▸ AIM OF THE TASK: Return exactly the lines below, starting with the one that has "(** [take]: the" and going on through the one that has "(forall id' conn, t".

▸ EXCERPTED DATA:
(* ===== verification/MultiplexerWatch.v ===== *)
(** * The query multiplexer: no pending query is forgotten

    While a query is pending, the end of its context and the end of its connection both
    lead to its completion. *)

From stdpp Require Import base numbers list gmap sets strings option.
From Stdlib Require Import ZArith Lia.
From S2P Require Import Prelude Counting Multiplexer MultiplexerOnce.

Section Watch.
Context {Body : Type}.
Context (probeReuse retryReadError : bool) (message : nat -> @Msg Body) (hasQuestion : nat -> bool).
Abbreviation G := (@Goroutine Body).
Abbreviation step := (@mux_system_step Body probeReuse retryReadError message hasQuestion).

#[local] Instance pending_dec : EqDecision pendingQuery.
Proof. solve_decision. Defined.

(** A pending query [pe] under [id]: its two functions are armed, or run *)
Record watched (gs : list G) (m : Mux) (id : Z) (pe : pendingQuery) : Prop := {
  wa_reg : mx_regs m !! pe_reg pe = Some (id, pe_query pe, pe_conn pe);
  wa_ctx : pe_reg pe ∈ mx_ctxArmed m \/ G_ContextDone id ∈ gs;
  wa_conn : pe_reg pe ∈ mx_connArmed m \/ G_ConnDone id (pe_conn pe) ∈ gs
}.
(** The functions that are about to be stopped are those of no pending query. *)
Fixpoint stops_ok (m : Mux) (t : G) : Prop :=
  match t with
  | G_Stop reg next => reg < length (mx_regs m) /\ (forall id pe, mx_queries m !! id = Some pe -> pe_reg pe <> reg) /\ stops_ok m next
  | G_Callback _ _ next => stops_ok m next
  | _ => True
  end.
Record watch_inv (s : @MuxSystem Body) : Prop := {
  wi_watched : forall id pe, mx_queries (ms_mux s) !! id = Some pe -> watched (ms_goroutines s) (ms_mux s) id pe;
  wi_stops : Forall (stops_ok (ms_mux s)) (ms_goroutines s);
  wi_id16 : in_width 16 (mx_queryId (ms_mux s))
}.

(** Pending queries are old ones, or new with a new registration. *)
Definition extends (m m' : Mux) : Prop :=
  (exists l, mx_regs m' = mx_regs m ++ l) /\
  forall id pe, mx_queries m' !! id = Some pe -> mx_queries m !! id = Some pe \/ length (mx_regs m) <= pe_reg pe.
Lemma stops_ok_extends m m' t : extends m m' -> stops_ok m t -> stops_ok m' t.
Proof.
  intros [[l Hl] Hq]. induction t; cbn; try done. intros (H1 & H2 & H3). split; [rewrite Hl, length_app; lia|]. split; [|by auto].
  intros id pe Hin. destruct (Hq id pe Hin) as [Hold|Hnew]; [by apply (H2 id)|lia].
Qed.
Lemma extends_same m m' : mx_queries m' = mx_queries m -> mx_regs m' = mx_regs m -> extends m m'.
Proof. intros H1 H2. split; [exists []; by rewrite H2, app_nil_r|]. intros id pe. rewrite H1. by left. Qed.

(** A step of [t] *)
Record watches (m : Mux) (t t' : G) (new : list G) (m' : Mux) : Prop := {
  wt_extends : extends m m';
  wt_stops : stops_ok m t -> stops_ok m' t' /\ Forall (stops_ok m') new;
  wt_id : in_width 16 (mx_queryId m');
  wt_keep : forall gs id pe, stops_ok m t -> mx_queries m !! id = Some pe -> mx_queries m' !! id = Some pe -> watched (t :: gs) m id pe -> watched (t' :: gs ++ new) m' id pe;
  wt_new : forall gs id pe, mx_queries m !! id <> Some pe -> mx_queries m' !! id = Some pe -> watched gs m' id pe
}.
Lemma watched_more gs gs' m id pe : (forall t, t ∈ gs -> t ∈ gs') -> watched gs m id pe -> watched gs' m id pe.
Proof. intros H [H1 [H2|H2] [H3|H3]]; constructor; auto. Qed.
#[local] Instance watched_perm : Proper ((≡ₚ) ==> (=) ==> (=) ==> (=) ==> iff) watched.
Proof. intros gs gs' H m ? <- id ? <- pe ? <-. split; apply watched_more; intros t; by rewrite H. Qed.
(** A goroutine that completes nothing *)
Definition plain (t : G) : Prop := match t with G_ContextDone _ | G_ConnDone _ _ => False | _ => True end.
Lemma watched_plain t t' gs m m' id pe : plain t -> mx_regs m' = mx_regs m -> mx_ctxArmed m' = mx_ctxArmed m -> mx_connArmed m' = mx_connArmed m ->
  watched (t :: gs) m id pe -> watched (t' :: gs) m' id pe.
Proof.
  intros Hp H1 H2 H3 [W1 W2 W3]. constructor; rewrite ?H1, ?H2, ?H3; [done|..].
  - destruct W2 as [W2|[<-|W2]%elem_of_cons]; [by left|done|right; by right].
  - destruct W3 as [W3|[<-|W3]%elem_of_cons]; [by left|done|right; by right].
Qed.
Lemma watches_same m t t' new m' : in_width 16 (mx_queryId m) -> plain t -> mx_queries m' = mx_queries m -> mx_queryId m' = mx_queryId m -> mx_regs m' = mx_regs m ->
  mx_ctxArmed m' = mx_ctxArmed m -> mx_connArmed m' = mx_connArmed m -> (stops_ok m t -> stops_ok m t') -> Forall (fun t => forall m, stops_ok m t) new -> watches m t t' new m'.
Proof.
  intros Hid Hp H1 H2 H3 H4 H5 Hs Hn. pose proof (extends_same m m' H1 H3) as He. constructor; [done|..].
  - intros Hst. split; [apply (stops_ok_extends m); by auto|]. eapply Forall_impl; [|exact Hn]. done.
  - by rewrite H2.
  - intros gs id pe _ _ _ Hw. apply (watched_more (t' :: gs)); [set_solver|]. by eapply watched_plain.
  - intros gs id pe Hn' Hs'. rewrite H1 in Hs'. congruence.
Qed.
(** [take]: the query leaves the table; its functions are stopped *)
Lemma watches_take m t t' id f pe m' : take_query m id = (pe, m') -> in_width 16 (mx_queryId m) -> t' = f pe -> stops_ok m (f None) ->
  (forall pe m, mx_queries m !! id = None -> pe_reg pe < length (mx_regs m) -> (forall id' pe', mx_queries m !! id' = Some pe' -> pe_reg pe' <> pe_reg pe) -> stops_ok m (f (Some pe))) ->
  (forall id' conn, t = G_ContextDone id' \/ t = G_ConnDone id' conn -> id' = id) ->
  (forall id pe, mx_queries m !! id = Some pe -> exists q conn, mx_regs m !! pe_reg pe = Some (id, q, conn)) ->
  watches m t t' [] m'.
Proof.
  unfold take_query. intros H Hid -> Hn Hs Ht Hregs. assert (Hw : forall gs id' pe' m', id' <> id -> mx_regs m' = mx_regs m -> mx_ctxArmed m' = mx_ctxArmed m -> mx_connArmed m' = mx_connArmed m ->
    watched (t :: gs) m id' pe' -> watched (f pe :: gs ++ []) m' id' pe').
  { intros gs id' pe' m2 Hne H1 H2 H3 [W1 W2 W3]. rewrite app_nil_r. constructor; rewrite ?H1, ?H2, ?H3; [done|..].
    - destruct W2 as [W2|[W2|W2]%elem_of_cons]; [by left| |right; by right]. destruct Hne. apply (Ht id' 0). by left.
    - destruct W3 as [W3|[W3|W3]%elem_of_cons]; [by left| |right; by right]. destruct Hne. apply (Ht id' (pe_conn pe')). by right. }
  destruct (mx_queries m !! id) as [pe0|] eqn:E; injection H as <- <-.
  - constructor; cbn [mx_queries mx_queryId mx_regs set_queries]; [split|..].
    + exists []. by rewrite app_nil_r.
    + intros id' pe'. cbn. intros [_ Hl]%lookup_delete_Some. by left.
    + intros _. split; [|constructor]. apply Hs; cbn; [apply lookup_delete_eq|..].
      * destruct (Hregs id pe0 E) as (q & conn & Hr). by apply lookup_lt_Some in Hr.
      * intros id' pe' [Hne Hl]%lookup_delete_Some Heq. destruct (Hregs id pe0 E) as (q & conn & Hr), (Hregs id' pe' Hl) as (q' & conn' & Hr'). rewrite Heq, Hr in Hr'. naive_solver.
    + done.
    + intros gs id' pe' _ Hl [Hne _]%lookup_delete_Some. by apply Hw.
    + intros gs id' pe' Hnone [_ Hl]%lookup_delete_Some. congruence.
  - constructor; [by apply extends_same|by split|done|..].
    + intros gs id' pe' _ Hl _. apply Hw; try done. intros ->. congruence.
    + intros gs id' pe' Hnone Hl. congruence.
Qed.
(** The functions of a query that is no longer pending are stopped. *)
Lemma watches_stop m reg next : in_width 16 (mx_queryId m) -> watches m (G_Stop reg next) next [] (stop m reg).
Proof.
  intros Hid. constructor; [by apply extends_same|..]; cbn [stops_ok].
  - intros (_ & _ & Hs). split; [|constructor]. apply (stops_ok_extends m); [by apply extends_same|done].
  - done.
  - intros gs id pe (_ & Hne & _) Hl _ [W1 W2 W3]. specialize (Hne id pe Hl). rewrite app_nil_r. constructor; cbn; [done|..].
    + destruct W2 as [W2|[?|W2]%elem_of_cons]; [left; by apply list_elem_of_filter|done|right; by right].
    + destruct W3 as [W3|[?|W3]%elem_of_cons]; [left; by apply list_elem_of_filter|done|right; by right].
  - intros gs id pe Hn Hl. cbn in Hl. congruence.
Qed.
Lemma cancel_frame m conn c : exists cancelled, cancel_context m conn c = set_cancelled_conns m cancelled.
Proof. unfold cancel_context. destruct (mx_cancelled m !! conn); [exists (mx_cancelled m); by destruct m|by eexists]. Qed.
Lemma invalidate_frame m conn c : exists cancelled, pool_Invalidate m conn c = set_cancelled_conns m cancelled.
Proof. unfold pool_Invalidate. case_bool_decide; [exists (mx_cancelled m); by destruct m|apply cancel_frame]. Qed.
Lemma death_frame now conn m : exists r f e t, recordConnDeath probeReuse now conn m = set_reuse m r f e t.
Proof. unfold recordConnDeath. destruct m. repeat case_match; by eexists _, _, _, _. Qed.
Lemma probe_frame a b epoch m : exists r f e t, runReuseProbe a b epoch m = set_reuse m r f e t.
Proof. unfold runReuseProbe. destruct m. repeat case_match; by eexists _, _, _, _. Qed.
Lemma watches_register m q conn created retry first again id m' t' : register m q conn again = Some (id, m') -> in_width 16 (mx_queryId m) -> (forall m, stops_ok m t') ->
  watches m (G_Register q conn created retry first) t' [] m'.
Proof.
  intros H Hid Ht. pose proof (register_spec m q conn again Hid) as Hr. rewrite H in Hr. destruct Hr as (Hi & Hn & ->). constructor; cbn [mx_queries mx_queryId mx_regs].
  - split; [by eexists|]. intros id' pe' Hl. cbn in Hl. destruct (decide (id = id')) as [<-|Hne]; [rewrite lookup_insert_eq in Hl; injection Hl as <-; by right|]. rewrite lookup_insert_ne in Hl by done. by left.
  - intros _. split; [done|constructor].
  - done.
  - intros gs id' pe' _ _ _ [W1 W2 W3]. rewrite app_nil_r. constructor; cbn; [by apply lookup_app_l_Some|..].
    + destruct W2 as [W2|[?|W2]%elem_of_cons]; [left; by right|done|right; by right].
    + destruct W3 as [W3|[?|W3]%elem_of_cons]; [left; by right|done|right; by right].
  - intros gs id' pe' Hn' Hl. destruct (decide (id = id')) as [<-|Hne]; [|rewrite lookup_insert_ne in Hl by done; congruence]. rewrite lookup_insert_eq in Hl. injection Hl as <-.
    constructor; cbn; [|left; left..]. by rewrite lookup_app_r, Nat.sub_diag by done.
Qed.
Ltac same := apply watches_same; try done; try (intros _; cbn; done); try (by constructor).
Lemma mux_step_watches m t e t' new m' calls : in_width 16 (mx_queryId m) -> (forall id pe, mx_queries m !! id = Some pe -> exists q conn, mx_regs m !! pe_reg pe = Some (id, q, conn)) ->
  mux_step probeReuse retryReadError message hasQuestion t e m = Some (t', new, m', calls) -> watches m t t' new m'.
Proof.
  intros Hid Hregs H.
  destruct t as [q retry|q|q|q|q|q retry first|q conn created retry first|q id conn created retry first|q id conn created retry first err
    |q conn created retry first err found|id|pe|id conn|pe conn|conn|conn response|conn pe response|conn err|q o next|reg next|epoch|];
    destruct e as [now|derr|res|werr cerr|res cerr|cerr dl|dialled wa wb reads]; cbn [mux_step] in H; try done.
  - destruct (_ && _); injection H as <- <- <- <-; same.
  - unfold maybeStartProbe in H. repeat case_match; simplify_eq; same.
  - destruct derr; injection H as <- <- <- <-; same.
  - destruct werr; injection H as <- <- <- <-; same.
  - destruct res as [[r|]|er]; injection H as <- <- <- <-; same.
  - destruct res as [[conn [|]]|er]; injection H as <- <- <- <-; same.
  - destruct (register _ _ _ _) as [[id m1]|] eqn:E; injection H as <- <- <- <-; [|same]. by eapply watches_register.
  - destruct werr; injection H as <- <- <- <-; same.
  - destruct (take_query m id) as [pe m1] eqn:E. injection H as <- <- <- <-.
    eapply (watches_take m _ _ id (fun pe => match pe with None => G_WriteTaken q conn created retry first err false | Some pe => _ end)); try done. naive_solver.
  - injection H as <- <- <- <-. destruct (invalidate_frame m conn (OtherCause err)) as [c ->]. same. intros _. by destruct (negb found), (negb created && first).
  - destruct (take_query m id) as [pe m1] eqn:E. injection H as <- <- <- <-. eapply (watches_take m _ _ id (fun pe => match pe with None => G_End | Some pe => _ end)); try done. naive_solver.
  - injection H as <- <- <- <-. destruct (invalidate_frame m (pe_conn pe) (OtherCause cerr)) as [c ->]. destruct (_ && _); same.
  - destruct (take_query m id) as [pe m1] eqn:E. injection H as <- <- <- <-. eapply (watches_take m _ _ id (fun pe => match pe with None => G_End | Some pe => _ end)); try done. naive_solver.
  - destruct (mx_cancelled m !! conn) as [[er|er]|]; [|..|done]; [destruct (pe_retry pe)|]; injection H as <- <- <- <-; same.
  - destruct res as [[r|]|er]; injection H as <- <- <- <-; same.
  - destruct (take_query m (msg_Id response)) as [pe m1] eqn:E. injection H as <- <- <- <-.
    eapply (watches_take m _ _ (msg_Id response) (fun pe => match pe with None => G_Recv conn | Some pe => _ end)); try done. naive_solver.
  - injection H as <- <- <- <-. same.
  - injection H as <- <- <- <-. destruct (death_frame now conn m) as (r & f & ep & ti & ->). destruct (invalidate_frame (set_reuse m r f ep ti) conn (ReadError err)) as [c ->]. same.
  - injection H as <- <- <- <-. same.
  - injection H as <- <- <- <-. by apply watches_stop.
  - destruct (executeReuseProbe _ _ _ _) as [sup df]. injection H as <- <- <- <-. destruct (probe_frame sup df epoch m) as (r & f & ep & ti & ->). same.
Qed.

▸ RESULT OF THE EXERCISE:
(** [take]: the query leaves the table; its functions are stopped *)
Lemma watches_take m t t' id f pe m' : take_query m id = (pe, m') -> in_width 16 (mx_queryId m) -> t' = f pe -> stops_ok m (f None) ->
  (forall pe m, mx_queries m !! id = None -> pe_reg pe < length (mx_regs m) -> (forall id' pe', mx_queries m !! id' = Some pe' -> pe_reg pe' <> pe_reg pe) -> stops_ok m (f (Some pe))) ->
  (forall id' conn, t = G_ContextDone id' \/ t = G_ConnDone id' conn -> id' = id) ->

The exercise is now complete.